«I dischi? Cambiamo mestiere...»

Buscemi Dischi è l'insegna notissima del negozio pilota della discografia milanese. Da corso Magenta le sue vetrine girano in via Buttinone e in via Terraggio ed espongono cd di musica classica e contemporanea, jazz, blues, pop e rock: in pratica, tutti i suoni registrati di ieri e di oggi. Il momento attuale è tutt'altro che favorevole: alla crisi economica generale si aggiunge una recessione specifica del settore. Per questo ne parliamo con il titolare Mario Buscemi: il quale cerca di non lamentarsi e perfino di scherzare, ma ammette che nei quarant'anni di lavoro dell'esercizio, simili guai non si erano mai visti.
Eppure - tentiamo di obiettare - i giornalisti musicali non hanno mai ricevuto tanti dischi nuovi in promozione come ora. A volte non riescono nemmeno ad ascoltarli con la dovuta attenzione. Come lo spiega?
«I musicisti giovani, compresi quelli poco dotati, fanno carte false per avere un cd a proprio nome, e di solito ci riescono perché il costo ormai non è elevato. Credono che un disco sia fondamentale per farsi un nome, mentre si tratta di una leggenda sempre più sfatata, date le circostanze. Le crisi non mancano mai di avere delle contraddizioni. Ma se lei va in qualche grande emporio dove vendono libri, dischi e altro, non mancherà di notare delle grosse ceste piene di cd “in promozione”, dicono. In realtà sono in eliminazione, roba da buttare messa lì a tre o quattro euro, cioè a niente. Se un cliente cercasse di scartabellarli per davvero, non ce la farebbe. Sono mucchi di centinaia di pezzi».

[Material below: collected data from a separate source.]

(* ===== verification/DeviceThrottle.v ===== *)
(** * DeviceThrottle: what a locked browser gives who does not know the PIN

    Guesses are counted before they are tried and paced, wherever the page is
    closed and however the database fails ([pins_paced]).  And whatever
    other tabs and other calls do meanwhile, a locked tab changes nothing of
    the lock ([locked_changes_nothing]). *)

From S2P Require Import Prelude Bytes Noble Envelope DeviceStore DeviceLock DeviceLogic DeviceSafety.

Lemma lockout_delay_mono a b : a <= b -> lockout_delay a <= lockout_delay b.
Proof.
  intros Hab. unfold lockout_delay, FREE_ATTEMPTS.
  assert (2 ^ (a - 3) <= 2 ^ (b - 3)); [|lia].
  destruct (decide (a < 3)); [rewrite Z.pow_neg_r by lia; by apply Z.pow_nonneg|].
  apply Z.pow_le_mono_r; lia.
Qed.

Lemma lockout_delay_nonneg a : 0 <= lockout_delay a.
Proof.
  unfold lockout_delay, MAX_LOCKOUT_MS. pose proof (Z.pow_nonneg 2 (a - FREE_ATTEMPTS)). lia.
Qed.

(** Guess [i], the [first + i + 1]st since the last success, costs what its
    number says before the next. *)
Definition paced (first : Z) (guesses : list Z) : Prop :=
  forall i a b, guesses !! i = Some a -> guesses !! S i = Some b ->
    FREE_ATTEMPTS < first + Z.of_nat i + 1 -> a + lockout_delay (first + Z.of_nat i + 1) <= b.

Lemma paced_snoc first gs now :
  paced first gs ->
  (forall a, last gs = Some a -> FREE_ATTEMPTS < first + Z.of_nat (length gs) ->
     a + lockout_delay (first + Z.of_nat (length gs)) <= now) ->
  paced first (gs ++ [now]).
Proof.
  intros Hp Hl i a b Ha Hb Hi. assert (S i < length (gs ++ [now]))%nat as Hlt by (by eapply lookup_lt_Some).
  rewrite length_app in Hlt. simpl in Hlt.
  rewrite lookup_app_l in Ha by lia. destruct (decide (S i = length gs)) as [He|Hne].
  - rewrite list_lookup_middle in Hb by done. injection Hb as <-.
    assert (last gs = Some a) as Hla by (rewrite last_lookup, <- He; done).
    specialize (Hl a Hla). rewrite <- He in Hl. replace (first + Z.of_nat i + 1) with (first + Z.of_nat (S i)) in * by lia.
    auto.
  - rewrite lookup_app_l in Hb by lia. by eapply Hp.
Qed.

Quando è iniziata la crisi del disco?
La risposta è sorprendente. «Diciamo pure nel 1998, più di dieci anni fa. I ragazzi hanno cominciato allora a scaricare brani singoli di popular music da internet e ad approfittare di vendite convenienti per corrispondenza. I cultori della musica accademica sono rimasti invece abbastanza fedeli ai cd e ai box, mentre i jazzofili hanno risentito della mancanza sempre maggiore, per naturale estinzione, dei grandi maestri ai quali erano abituati e si sono collocati, per così dire, in una posizione intermedia. Il cd come supporto è destinato a finire e non vedo da quale altro supporto possa essere sostituito. Vuole qualche percentuale? In un decennio le vendite si sono dimezzate, già prima che arrivasse la crisi generale, e dall'anno scorso a oggi c'è stato un ulteriore calo del 15%. È comprensibile perciò che grandi organizzazioni ad hoc, in America e altrove, siano saltate in aria. In Italia ci attendono giorni grami perché, sarebbe inutile negarlo, siamo un paese “analfamusico” per mille ragioni (la musica che non si insegna nelle scuole, per dirne una) e gli appassionati della buona musica sono persone di nicchia».
Come reagiscono le case discografiche?
«Inventano di tutto, come si può immaginare. Ripropongono i dischi migliori del passato in confezioni nuove, offrono collezioni eccellenti a prezzi stracciati, sono attente come non mai agli anniversari e cercano nuovi interpreti. Nel jazz celebrano addirittura, per esempio, i trentennali o i cinquantennali dei dischi storici incisi da personaggi come Benny Goodman, Charles Mingus, Miles Davis, Dave Brubeck ed altri di questo spessore».
E voi rivenditori?
«Abbiamo varie possibilità - si fa per dire - nessuna delle quali è allegra. La più radicale è quella di cambiare mestiere. Si può resistere aprendo un sito internet e vendere per corrispondenza. Noi, per ora, abbiamo messo negli scaffali anche i dvd cinematografici, abbiamo un settore di dischi storici a basso prezzo e un altro di lp singoli e box di vinile puro. Sappiamo di essere un negozio importante, frequentato molto e bene, perciò ci difendiamo come possiamo e teniamo le orecchie e gli occhi aperti».
E gli altri, cioè i negozi più piccoli?
«Mi imbarazza un po' parlarne. Finora non ho visto tracolli come è successo per alcune librerie, ma so bene che qualche concorrente o collega, non so che termine scegliere, oltre ai guai appena visti ha anche quello di affitti assurdi.

Ha chiuso da poco una bella rivendita di via Vincenzo Monti, il Black Saint, però credo che il motivo dell'abbandono sia dovuto alla sua specializzazione esclusiva nel jazz, molto brillante ma forse oggi diventata insostenibile. La verità è che camminiamo su un filo... Speriamo bene».